▶ Task description: Please return the lines below verbatim, beginning at the one that has "(∀ s', Pool.acquire" and stopping after the one that has "- rewrite lookup_app_r by lia.", and add no other lines.

◆ ◆ ◆ ◆ ◆ ◆ ◆

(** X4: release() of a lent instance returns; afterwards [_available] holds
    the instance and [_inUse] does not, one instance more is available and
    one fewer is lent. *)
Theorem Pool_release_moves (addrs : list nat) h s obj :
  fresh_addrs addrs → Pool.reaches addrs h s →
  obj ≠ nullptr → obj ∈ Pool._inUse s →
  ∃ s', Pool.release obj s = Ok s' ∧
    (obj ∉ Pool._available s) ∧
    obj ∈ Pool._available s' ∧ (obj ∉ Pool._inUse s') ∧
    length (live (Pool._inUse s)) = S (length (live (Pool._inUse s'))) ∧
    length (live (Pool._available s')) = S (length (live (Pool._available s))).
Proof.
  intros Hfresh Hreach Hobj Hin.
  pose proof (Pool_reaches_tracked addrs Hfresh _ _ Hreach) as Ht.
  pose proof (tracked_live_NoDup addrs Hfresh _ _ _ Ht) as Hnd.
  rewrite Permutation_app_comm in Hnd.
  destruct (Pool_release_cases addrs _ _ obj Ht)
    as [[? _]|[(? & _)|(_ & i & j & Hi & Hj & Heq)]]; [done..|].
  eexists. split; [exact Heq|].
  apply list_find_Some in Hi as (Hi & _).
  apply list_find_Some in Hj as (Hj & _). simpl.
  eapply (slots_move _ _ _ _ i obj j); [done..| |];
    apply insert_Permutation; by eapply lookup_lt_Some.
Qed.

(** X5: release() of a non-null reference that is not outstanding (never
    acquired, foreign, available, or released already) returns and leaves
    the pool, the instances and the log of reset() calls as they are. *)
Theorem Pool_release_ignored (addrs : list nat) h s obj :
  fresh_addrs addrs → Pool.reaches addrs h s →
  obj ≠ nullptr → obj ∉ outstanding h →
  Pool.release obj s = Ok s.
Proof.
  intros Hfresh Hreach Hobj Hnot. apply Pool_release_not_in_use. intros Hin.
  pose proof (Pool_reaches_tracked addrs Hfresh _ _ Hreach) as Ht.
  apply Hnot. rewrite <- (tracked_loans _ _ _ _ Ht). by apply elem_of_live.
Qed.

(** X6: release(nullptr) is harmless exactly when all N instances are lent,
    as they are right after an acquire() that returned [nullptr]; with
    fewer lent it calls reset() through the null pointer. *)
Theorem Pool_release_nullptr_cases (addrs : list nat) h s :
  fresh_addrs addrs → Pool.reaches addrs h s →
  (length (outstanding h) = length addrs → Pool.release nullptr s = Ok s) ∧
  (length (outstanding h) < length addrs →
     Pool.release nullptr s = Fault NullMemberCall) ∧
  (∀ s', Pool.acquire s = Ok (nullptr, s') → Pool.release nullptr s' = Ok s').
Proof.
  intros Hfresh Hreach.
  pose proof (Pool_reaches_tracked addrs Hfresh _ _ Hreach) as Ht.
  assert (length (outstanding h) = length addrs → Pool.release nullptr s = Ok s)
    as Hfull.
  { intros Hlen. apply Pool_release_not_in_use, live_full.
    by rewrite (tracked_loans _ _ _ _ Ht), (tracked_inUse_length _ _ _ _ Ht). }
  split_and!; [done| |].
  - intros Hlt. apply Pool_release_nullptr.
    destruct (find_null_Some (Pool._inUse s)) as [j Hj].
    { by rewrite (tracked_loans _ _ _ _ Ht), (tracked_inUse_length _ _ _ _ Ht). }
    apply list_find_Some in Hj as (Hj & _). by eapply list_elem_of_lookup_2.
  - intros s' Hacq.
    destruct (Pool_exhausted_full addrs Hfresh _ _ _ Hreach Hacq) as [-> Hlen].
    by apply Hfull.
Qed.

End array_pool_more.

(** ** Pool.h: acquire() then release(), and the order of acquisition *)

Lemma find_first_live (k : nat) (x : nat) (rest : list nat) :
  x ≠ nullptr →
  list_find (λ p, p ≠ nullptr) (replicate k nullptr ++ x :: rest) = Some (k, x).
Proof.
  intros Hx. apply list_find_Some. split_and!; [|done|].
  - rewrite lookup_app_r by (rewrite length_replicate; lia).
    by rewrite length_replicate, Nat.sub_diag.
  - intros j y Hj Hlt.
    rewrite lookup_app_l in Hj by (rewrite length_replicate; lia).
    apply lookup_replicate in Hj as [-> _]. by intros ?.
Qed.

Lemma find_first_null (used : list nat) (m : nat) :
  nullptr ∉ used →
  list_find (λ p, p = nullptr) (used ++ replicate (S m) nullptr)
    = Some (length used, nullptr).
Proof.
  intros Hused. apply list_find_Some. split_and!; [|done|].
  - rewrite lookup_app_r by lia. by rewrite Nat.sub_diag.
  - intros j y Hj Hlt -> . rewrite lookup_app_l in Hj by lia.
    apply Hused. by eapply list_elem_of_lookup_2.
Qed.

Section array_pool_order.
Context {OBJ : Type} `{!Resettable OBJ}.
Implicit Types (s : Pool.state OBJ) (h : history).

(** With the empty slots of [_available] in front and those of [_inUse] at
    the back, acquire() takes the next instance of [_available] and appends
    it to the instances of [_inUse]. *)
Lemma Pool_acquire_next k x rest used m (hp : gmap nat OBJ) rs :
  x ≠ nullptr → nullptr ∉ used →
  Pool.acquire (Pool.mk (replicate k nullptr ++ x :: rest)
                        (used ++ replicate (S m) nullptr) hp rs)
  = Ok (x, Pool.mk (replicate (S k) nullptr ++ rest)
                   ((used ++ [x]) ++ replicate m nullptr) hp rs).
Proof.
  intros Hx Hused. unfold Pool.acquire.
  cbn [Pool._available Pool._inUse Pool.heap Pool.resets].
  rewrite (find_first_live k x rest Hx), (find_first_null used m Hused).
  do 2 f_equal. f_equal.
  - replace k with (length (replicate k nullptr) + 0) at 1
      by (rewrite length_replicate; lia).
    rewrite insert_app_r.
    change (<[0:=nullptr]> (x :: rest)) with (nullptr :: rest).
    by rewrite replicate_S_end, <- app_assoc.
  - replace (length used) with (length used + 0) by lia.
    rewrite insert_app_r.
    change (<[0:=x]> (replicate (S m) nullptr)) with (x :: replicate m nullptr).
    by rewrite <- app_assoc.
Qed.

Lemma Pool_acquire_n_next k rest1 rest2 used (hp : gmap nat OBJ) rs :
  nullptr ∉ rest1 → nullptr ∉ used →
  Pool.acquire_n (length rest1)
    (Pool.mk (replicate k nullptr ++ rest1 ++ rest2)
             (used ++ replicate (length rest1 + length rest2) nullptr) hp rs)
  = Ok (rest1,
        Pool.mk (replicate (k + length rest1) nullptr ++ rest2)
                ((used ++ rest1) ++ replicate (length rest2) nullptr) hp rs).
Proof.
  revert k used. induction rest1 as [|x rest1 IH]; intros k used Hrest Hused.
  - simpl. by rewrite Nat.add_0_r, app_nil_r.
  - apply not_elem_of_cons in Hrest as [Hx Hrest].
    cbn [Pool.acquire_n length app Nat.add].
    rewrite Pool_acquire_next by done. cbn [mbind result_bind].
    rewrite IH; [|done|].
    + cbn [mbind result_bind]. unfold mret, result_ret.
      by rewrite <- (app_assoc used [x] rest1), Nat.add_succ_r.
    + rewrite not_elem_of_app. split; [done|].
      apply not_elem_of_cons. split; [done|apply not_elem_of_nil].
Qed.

◆ ◆ ◆ ◆ ◆ ◆ ◆

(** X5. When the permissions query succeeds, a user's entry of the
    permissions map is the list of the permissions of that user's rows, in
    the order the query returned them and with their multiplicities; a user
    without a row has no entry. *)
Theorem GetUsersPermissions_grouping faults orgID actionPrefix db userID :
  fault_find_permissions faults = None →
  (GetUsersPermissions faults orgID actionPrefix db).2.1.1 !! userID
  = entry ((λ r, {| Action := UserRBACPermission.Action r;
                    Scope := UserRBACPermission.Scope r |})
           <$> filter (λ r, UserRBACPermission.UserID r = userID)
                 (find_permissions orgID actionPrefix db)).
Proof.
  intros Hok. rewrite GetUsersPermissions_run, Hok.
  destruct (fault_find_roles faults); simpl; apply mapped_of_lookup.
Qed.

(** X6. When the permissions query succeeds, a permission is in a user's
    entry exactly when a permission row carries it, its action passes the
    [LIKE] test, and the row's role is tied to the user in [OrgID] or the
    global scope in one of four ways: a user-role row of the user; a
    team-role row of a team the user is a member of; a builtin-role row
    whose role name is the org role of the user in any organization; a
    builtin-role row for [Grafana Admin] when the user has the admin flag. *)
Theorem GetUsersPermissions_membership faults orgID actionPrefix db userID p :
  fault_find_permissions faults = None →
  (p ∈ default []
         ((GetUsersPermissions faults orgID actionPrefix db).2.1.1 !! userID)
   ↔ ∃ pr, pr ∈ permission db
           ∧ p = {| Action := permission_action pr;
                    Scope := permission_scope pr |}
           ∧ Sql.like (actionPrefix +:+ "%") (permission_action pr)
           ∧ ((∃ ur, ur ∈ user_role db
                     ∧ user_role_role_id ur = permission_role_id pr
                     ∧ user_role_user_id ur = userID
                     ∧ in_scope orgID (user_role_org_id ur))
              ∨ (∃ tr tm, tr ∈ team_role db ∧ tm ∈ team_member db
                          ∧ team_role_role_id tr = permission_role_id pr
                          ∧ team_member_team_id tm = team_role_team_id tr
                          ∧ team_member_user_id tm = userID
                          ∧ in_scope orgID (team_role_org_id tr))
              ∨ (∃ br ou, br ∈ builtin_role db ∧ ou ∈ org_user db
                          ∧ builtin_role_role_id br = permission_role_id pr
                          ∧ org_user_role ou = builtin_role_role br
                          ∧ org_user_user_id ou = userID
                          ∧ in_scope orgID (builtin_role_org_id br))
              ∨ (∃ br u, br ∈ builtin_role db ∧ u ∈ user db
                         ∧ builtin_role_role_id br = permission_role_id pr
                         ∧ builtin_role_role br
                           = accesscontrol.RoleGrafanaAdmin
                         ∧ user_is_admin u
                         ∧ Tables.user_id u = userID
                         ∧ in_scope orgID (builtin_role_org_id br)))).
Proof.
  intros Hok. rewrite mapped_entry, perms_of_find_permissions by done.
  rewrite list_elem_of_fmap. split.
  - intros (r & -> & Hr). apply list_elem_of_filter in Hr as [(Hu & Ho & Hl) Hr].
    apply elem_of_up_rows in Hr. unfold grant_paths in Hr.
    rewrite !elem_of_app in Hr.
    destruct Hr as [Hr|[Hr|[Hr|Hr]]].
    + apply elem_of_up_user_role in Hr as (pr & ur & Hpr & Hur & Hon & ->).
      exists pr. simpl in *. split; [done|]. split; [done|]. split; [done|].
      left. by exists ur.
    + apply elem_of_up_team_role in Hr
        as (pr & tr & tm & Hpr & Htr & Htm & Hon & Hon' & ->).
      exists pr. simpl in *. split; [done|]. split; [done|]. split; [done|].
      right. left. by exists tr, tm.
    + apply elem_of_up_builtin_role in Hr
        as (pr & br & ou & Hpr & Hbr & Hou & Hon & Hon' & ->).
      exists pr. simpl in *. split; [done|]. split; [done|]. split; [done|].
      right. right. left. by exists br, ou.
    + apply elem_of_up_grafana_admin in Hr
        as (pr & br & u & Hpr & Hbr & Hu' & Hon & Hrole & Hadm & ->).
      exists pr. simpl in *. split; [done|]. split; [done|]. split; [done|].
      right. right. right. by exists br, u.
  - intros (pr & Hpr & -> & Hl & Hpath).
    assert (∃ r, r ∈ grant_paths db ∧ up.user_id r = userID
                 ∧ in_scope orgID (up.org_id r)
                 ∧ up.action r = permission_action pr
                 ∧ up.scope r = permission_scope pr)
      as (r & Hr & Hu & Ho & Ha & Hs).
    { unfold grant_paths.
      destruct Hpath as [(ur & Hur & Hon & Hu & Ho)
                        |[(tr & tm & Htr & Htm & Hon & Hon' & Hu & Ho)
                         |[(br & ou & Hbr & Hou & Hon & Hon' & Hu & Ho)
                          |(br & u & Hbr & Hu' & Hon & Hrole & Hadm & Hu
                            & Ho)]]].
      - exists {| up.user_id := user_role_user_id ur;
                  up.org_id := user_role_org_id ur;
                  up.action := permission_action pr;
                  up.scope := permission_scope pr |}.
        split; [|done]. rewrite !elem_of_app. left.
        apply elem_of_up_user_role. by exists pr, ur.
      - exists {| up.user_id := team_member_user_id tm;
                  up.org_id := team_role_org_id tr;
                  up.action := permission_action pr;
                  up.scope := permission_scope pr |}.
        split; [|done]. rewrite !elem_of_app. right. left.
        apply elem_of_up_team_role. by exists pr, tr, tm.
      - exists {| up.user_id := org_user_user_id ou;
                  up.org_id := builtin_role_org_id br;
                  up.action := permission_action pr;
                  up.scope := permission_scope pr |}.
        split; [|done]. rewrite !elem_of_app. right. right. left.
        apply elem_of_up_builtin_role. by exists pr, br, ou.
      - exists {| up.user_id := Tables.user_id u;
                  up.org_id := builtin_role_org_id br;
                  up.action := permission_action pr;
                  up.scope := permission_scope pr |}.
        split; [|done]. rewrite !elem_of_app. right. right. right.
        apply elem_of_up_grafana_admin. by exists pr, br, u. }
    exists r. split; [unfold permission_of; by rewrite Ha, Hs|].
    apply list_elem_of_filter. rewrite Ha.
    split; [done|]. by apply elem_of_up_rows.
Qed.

◆ ◆ ◆ ◆ ◆ ◆ ◆

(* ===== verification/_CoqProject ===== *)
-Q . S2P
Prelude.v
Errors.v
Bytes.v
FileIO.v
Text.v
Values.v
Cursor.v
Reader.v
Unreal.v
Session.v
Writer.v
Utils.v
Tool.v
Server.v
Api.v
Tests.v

◆ ◆ ◆ ◆ ◆ ◆ ◆

▶ Result for this task:
  (∀ s', Pool.acquire s = Ok (nullptr, s') → Pool.release nullptr s' = Ok s').
Proof.
  intros Hfresh Hreach.
  pose proof (Pool_reaches_tracked addrs Hfresh _ _ Hreach) as Ht.
  assert (length (outstanding h) = length addrs → Pool.release nullptr s = Ok s)
    as Hfull.
  { intros Hlen. apply Pool_release_not_in_use, live_full.
    by rewrite (tracked_loans _ _ _ _ Ht), (tracked_inUse_length _ _ _ _ Ht). }
  split_and!; [done| |].
  - intros Hlt. apply Pool_release_nullptr.
    destruct (find_null_Some (Pool._inUse s)) as [j Hj].
    { by rewrite (tracked_loans _ _ _ _ Ht), (tracked_inUse_length _ _ _ _ Ht). }
    apply list_find_Some in Hj as (Hj & _). by eapply list_elem_of_lookup_2.
  - intros s' Hacq.
    destruct (Pool_exhausted_full addrs Hfresh _ _ _ Hreach Hacq) as [-> Hlen].
    by apply Hfull.
Qed.

End array_pool_more.

(** ** Pool.h: acquire() then release(), and the order of acquisition *)

Lemma find_first_live (k : nat) (x : nat) (rest : list nat) :
  x ≠ nullptr →
  list_find (λ p, p ≠ nullptr) (replicate k nullptr ++ x :: rest) = Some (k, x).
Proof.
  intros Hx. apply list_find_Some. split_and!; [|done|].
  - rewrite lookup_app_r by (rewrite length_replicate; lia).
    by rewrite length_replicate, Nat.sub_diag.
  - intros j y Hj Hlt.
    rewrite lookup_app_l in Hj by (rewrite length_replicate; lia).
    apply lookup_replicate in Hj as [-> _]. by intros ?.
Qed.

Lemma find_first_null (used : list nat) (m : nat) :
  nullptr ∉ used →
  list_find (λ p, p = nullptr) (used ++ replicate (S m) nullptr)
    = Some (length used, nullptr).
Proof.
  intros Hused. apply list_find_Some. split_and!; [|done|].
  - rewrite lookup_app_r by lia. by rewrite Nat.sub_diag.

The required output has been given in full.